Cosa curiosa: a los derrocamientos de los gobiernos de izquierda perpetrados desde la derecha –como el del caso chileno– se les llama golpes de Estado, pero a los derrocamientos inspirados en el socialismo –como el de la Cuba de Castro– se les da por llamarse revoluciones. En la palabra revolución existe una suerte de romanticismo que aún hoy a muchos embelesa, al grado que defienden con fervor cuasi religioso. Sin embargo, es claro que la revolución castrista inspirada en el marxismo-leninismo ha sido un desastre. Tener a un pueblo sometido a punta de amenazas, sin libertades fundamentales y sin democracia, es una barbarie en pleno siglo XXI. Pareciera que Fidel Castro nunca se enteró hasta su muerte de la caída del muro de Berlín. Mantuvo su lucha contra Estados Unidos a costa del hambre de los cubanos, que no conocen la prensa libre ni se enteran todavía del entorno mundial gracias a que están encerrados en una cápsula del tiempo. La prostitución fue, por años, su única salida ante la horda de turistas que veían en la isla la oportunidad perfecta para abusar de la miseria social imperante en la isla.

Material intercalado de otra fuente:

(* ===== verification/User.v ===== *)
(** * User: system calls as user programs see them, and the small programs

    include/user.h, the rest of ulib/ulib.c and the programs of src/user except
    the shell, grep and usertests.  [Sys] is the interface of the kernel to one
    process: the system calls act on a world [S].  [fork] returns in two
    processes; a run here is that of one of them, and what the others do in
    the meantime is part of the world.  A call of [exit] ends the run:
    [Sleeps s], with the world as the process leaves it.  Strings are the bytes
    before the NUL. *)

From stdpp Require Import prelude functions gmap strings.
From S2P Require Import Prelude Types Cstr Ulib Fs Cprintf Uprintf Sysfile.
Open Scope Z_scope.

(** ** user.h *)

(** [u_read] and [u_fstat] also return what is stored at the pointer, and
    [u_pipe] the two descriptors. *)
Class Sys (S : Type) := {
  u_fork : M S Z;
  u_wait : M S Z;
  u_pipe : M S (Z * Z * Z);
  u_write : Z → list Z → Z → M S Z;
  u_read : Z → Z → M S (Z * list Z);
  u_close : Z → M S Z;
  u_kill : Z → M S Z;
  u_exec : list Z → list (list Z) → M S Z;
  u_open : list Z → Z → M S Z;
  u_mknod : list Z → Z → Z → M S Z;
  u_unlink : list Z → M S Z;
  u_fstat : Z → M S (Z * stat);
  u_link : list Z → list Z → M S Z;
  u_mkdir : list Z → M S Z;
  u_chdir : list Z → M S Z;
  u_dup : Z → M S Z;
  u_getpid : M S Z;
  u_sbrk : Z → M S Z;
  u_sleep : Z → M S Z;
  u_uptime : M S Z;
  u_chmod : list Z → Z → M S Z
}.

Definition newline : list Z := [10].

Section programs.
Context {S : Type} `{Sys S}.

Definition uexit {A} : M S A := λ s, Sleeps s.

(** ** ulib *)

Definition putc (fd c : Z) : M S unit := u_write fd [c] 1;; mret tt.
Definition uprintf (fd : Z) (fmt : list Z) (ap : list arg) : M S unit :=
  l ← need (printf fmt ap);
  for_each l (putc fd).

Definition ustat (n : list Z) : M S (Z * option stat) :=
  fd ← u_open n O_RDONLY;
  if fd <? 0 then mret (-1, None) else
  r ← u_fstat fd;
  u_close fd;;
  mret (r.1, Some r.2).

(** The bytes up to the first newline or return, or as many as fit. *)
Fixpoint ugets_loop (room : nat) (buf : list Z) : M S (list Z) :=
  match room with
  | O => mret buf
  | Datatypes.S room =>
      r ← u_read 0 1;
      if r.1 <? 1 then mret buf else
      c ← need (r.2 !! 0%nat);
      let buf := buf ++ [c] in
      if (c =? 10) || (c =? 13) then mret buf else ugets_loop room buf
  end.
Definition ugets (max : Z) : M S (list Z) := ugets_loop (Z.to_nat (max - 1)) [].

(** ** cat.c *)

Fixpoint cat (fd : Z) (fuel : nat) : M S unit :=
  match fuel with
  | O => spin
  | Datatypes.S fuel =>
      r ← u_read fd 512;
      if 0 <? r.1 then
        u_write 1 r.2 r.1;;
        cat fd fuel
      else when (r.1 <? 0) (
        uprintf 1 (str "cat: read error" ++ newline) [];;
        uexit)
  end.
Definition cat_file (fuel : nat) (name : list Z) : M S unit :=
  fd ← u_open name 0;
  if fd <? 0 then
    uprintf 1 (str "cat: cannot open %s" ++ newline) [AStr (Some name)];;
    uexit
  else
    cat fd fuel;;
    u_close fd;;
    mret tt.
(** [argv] without the program's name, here and below. *)
Definition cat_main (fuel : nat) (argv : list (list Z)) : M S unit :=
  match argv with
  | [] => cat 0 fuel;; uexit
  | _ => for_each argv (cat_file fuel);; uexit
  end.

(** ** wc.c *)

Definition wc_spaces : list Z := [32; 13; 9; 10; 11].
(** [strchr(" \r\t\n\v", c)] is not null. *)
Definition wc_space (c : Z) : bool :=
  match strchr (cells (wc_spaces ++ [0])) c 6 with Some (Some _) => true | _ => false end.
Record wcs := mkWc { wc_l : Z; wc_w : Z; wc_c : Z; wc_inword : bool }.
Definition wc_char (x : wcs) (b : Z) : wcs :=
  let c := wc_c x + 1 in
  let l := if b =? 10 then wc_l x + 1 else wc_l x in
  if wc_space b then mkWc l (wc_w x) c false
  else if negb (wc_inword x) then mkWc l (wc_w x + 1) c true
  else mkWc l (wc_w x) c true.
Fixpoint wc_loop (fd : Z) (x : wcs) (fuel : nat) : M S (Z * wcs) :=
  match fuel with
  | O => spin
  | Datatypes.S fuel =>
      r ← u_read fd 512;
      if 0 <? r.1 then wc_loop fd (foldl wc_char x (take (Z.to_nat r.1) r.2)) fuel else mret (r.1, x)
  end.
Definition wc (fd : Z) (name : list Z) (fuel : nat) : M S unit :=
  '(n, x) ← wc_loop fd (mkWc 0 0 0 false) fuel;
  if n <? 0 then
    uprintf 1 (str "wc: read error" ++ newline) [];;
    uexit
  else uprintf 1 (str "%d %d %d %s" ++ newline) [AInt (wc_l x); AInt (wc_w x); AInt (wc_c x); AStr (Some name)].
Definition wc_file (fuel : nat) (name : list Z) : M S unit :=
  fd ← u_open name 0;
  if fd <? 0 then
    uprintf 1 (str "wc: cannot open %s" ++ newline) [AStr (Some name)];;
    uexit
  else
    wc fd name fuel;;
    u_close fd;;
    mret tt.
Definition wc_main (fuel : nat) (argv : list (list Z)) : M S unit :=
  match argv with
  | [] => wc 0 [] fuel;; uexit
  | _ => for_each argv (wc_file fuel);; uexit
  end.

(** ** echo.c, ln.c, kill.c, mkdir.c, rm.c, chmod.c *)

Fixpoint echo_loop (argv : list (list Z)) : M S unit :=
  match argv with
  | [] => mret tt
  | a :: argv =>
      uprintf 1 (str "%s%s") [AStr (Some a); AStr (Some (match argv with [] => newline | _ => [32] end))];;
      echo_loop argv
  end.
Definition echo_main (argv : list (list Z)) : M S unit := echo_loop argv;; uexit.

Definition ln_main (argv : list (list Z)) : M S unit :=
  match argv with
  | [old; new] =>
      r ← u_link old new;
      when (r <? 0) (uprintf 2 (str "link %s %s: failed" ++ newline) [AStr (Some old); AStr (Some new)]);;
      uexit
  | _ => uprintf 2 (str "Usage: ln old new" ++ newline) [];; uexit
  end.

Definition kill_one (a : list Z) : M S unit :=
  pid ← need (atoi (cells (a ++ [0])) (Datatypes.S (length a)));
  u_kill pid;;
  mret tt.
Definition kill_main (argv : list (list Z)) : M S unit :=
  match argv with
  | [] => uprintf 2 (str "usage: kill pid..." ++ newline) [];; uexit
  | _ => for_each argv kill_one;; uexit
  end.

Fixpoint mkdir_loop (argv : list (list Z)) : M S unit :=
  match argv with
  | [] => mret tt
  | a :: argv =>
      r ← u_mkdir a;
      if r <? 0 then uprintf 2 (str "mkdir: %s failed to create" ++ newline) [AStr (Some a)] else mkdir_loop argv
  end.
Definition mkdir_main (argv : list (list Z)) : M S unit :=
  match argv with
  | [] => uprintf 2 (str "Usage: mkdir files..." ++ newline) [];; uexit
  | _ => mkdir_loop argv;; uexit
  end.

Fixpoint rm_loop (argv : list (list Z)) : M S unit :=
  match argv with
  | [] => mret tt
  | a :: argv =>
      r ← u_unlink a;
      if r <? 0 then uprintf 2 (str "rm: %s failed to delete" ++ newline) [AStr (Some a)] else rm_loop argv
  end.
Definition rm_main (argv : list (list Z)) : M S unit :=
  match argv with
  | [] => uprintf 2 (str "Usage: rm files..." ++ newline) [];; uexit
  | _ => rm_loop argv;; uexit
  end.

(** The numbers are hexadecimal in the source. *)
Definition chmod_main (argv : list (list Z)) : M S unit :=
  match argv with
  | a :: path :: _ =>
      fd ← u_open path 0;
      if fd <? 0 then
        uprintf 2 (str "chmod: cannot open %s" ++ newline) [AStr (Some path)];;
        uexit
      else
      r ← u_fstat fd;
      if r.1 <? 0 then
        uprintf 2 (str "chmod: cannot stat %s" ++ newline) [AStr (Some path)];;
        u_close fd;;
        uexit
      else
        let mode := i32 (st_mode r.2) in
        u_close fd;;
        x ← need (strcmp (cells (a ++ [0])) (cells (str "-x" ++ [0])) 3);
        (if x =? 0 then u_chmod path (Z.land 0x677 mode);; mret tt else
         x ← need (strcmp (cells (a ++ [0])) (cells (str "+x" ++ [0])) 3);
         when (x =? 0) (u_chmod path (Z.land 0x777 mode);; mret tt));;
        uexit
  | _ => uexit
  end.

(** ** ls.c *)

(** The part of a path after the last slash. *)
Fixpoint after_slash (p s : list Z) : list Z :=
  match s with
  | [] => p
  | c :: s => after_slash (if c =? slash then s else p) s
  end.
Definition fmtname (path : list Z) : list Z :=
  let p := after_slash path path in
  if DIRSIZ <=? Z.of_nat (length p) then p else
  p ++ replicate (Z.to_nat DIRSIZ - length p) 32.

Definition ls_line (sep : list Z) (name : list Z) (st : stat) : M S unit :=
  uprintf 1 (str "%s" ++ sep ++ str "%d %d %d %x %d %d" ++ newline)
    [AStr (Some name); AInt (st_type st); AInt (st_ownerid st); AInt (st_groupid st); AInt (st_mode st); AInt (st_ino st); AInt (st_size st)].

(** The name in a directory entry, up to its NUL. *)
Definition de_string (d : dirent) : list Z := cstr (cells (de_name d)) DIRSIZ.

Fixpoint ls_dir (fd : Z) (path : list Z) (fuel : nat) : M S unit :=
  match fuel with
  | O => spin
  | Datatypes.S fuel =>
      r ← u_read fd DIRENT_SIZE;
      if negb (r.1 =? DIRENT_SIZE) then mret tt else
      let de := de_of_bytes r.2 in
      if de_inum de =? 0 then ls_dir fd path fuel else
      let buf := path ++ [slash] ++ de_string de in
      '(n, ost) ← ustat buf;
      (if n <? 0 then uprintf 1 (str "ls: cannot stat %s" ++ newline) [AStr (Some buf)] else
       st ← need ost;
       ls_line [32; 32] (fmtname buf) st);;
      ls_dir fd path fuel
  end.
Definition ls (fuel : nat) (path : list Z) : M S unit :=
  fd ← u_open path 0;
  if fd <? 0 then uprintf 2 (str "ls: cannot open %s" ++ newline) [AStr (Some path)] else
  r ← u_fstat fd;
  if r.1 <? 0 then
    uprintf 2 (str "ls: cannot stat %s" ++ newline) [AStr (Some path)];;
    u_close fd;;
    mret tt
  else
    (if st_type r.2 =? T_FILE then ls_line [32] (fmtname path) r.2
     else if st_type r.2 =? T_DIR then
       if 512 <? Z.of_nat (length path) + 1 + DIRSIZ + 1 then uprintf 1 (str "ls: path too long" ++ newline) []
       else ls_dir fd path fuel
     else mret tt);;
    u_close fd;;
    mret tt.
Definition ls_main (fuel : nat) (argv : list (list Z)) : M S unit :=
  match argv with
  | [] => ls fuel (str ".");; uexit
  | _ => for_each argv (ls fuel);; uexit
  end.

(** ** init.c *)

(** Waiting for the shell; other children are orphans it inherited. *)
Fixpoint init_wait (pid : Z) (fuel : nat) : M S unit :=
  match fuel with
  | O => spin
  | Datatypes.S fuel =>
      wpid ← u_wait;
      if (0 <=? wpid) && negb (wpid =? pid) then
        uprintf 1 (str "zombie!" ++ newline) [];;
        init_wait pid fuel
      else mret tt
  end.
Fixpoint init_loop (waits : nat) (fuel : nat) : M S unit :=
  match fuel with
  | O => spin
  | Datatypes.S fuel =>
      uprintf 1 (str "init: starting sh" ++ newline) [];;
      pid ← u_fork;
      if pid <? 0 then
        uprintf 1 (str "init: fork failed" ++ newline) [];;
        uexit
      else if pid =? 0 then
        u_exec (str "sh") [str "sh"];;
        uprintf 1 (str "init: exec sh failed" ++ newline) [];;
        uexit
      else
        init_wait pid waits;;
        init_loop waits fuel
  end.
Definition init_main (waits fuel : nat) : M S unit :=
  fd ← u_open (str "console") O_RDWR;
  when (fd <? 0) (
    u_mknod (str "console") 1 1;;
    u_open (str "console") O_RDWR;;
    mret tt);;
  u_dup 0;;
  u_dup 0;;
  u_mknod (str "cpuid") CPUID 1;;
  init_loop waits fuel.

(** ** zombie.c, forktest.c, stressfs.c *)

Definition zombie_main : M S unit :=
  pid ← u_fork;
  when (0 <? pid) (u_sleep 5;; mret tt);;
  uexit.

(** The [printf] of forktest.c. *)
Definition ftputs (fd : Z) (s : list Z) : M S unit := u_write fd s (Z.of_nat (length s));; mret tt.

(** The number of forks that worked. *)
Fixpoint forktest_forks (n : nat) (room : nat) : M S nat :=
  match room with
  | O => mret n
  | Datatypes.S room =>
      pid ← u_fork;
      if pid <? 0 then mret n else
      if pid =? 0 then uexit else
      forktest_forks (Datatypes.S n) room
  end.
Fixpoint forktest_waits (n : nat) : M S unit :=
  match n with
  | O => mret tt
  | Datatypes.S n =>
      r ← u_wait;
      if r <? 0 then
        ftputs 1 (str "wait stopped early" ++ newline);;
        uexit
      else forktest_waits n
  end.
Definition forktest : M S unit :=
  ftputs 1 (str "fork test" ++ newline);;
  n ← forktest_forks 0 (Z.to_nat 1000);
  if Z.of_nat n =? 1000 then
    ftputs 1 (str "fork claimed to work N times!" ++ newline);;
    uexit
  else
  forktest_waits n;;
  r ← u_wait;
  if negb (r =? -1) then
    ftputs 1 (str "wait got too many" ++ newline);;
    uexit
  else
  ftputs 1 (str "fork test OK" ++ newline).
Definition forktest_main : M S unit := forktest;; uexit.

(** How many forks this process came out of as the child. *)
Fixpoint stressfs_forks (i : nat) (room : nat) : M S nat :=
  match room with
  | O => mret i
  | Datatypes.S room =>
      pid ← u_fork;
      if 0 <? pid then mret i else stressfs_forks (Datatypes.S i) room
  end.
Definition stressfs_main : M S unit :=
  uprintf 1 (str "stressfs starting" ++ newline) [];;
  let data := replicate (Z.to_nat 512) 97 in
  i ← stressfs_forks 0 4;
  uprintf 1 (str "write %d" ++ newline) [AInt (Z.of_nat i)];;
  let path := str "stressfs" ++ [48 + Z.of_nat i] in
  fd ← u_open path (Z.lor O_CREATE O_RDWR);
  for_each (seq 0 20) (λ _, u_write fd data 512;; mret tt);;
  u_close fd;;
  uprintf 1 (str "read" ++ newline) [];;
  fd ← u_open path O_RDONLY;
  for_each (seq 0 20) (λ _, u_read fd 512;; mret tt);;
  u_close fd;;
  u_wait;;
  uexit.
End programs.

A pesar de todo, hay quienes increíblemente aplauden y admiran a Castro. Hay que decirlo con todas sus letras: quien venera al dictador cubano está guiñando a la opción populista de izquierda que además es brutalmente autoritaria. Ahí están López Obrador, Cuauhtémoc Cárdenas, Yeidckol Polevnsky y los cientos y cientos de priistas que pomposamente se autodenominaban “amigos de Castro”. En cuanto a los grupúsculos de la izquierda que fungen como niños cantores del castrismo, sorprende que son los mismos que no dejan de insistir en que Ayotzinapa es responsabilidad del Estado mexicano y Enrique Peña Nieto, acusándolo de criminal de lesa humanidad, pero que luego se voltean y aplauden a la figura del comandante cubano que por décadas perpetró asesinatos y recluyó a cuantos disidentes se le cruzaban en el camino. Son la contradicción andando.

Dicen los abogados que a confesión de parte, relevo de pruebas. Y efectivamente, cuando Fidel Castro profirió aquella frase con tufo a epitafio “la historia me absolverá”, ya se sentía culpable a priori del fracaso de la revolución y de su rol tiránico y genocida. Mientras en México algunos siguen admirándolo, resulta irónico que en Cuba la mayoría por fin siente que se han quitado una losa de encima y que hoy, a pesar de Raúl Castro, ya hay una luz al final del camino llamada libertad, bendita libertad.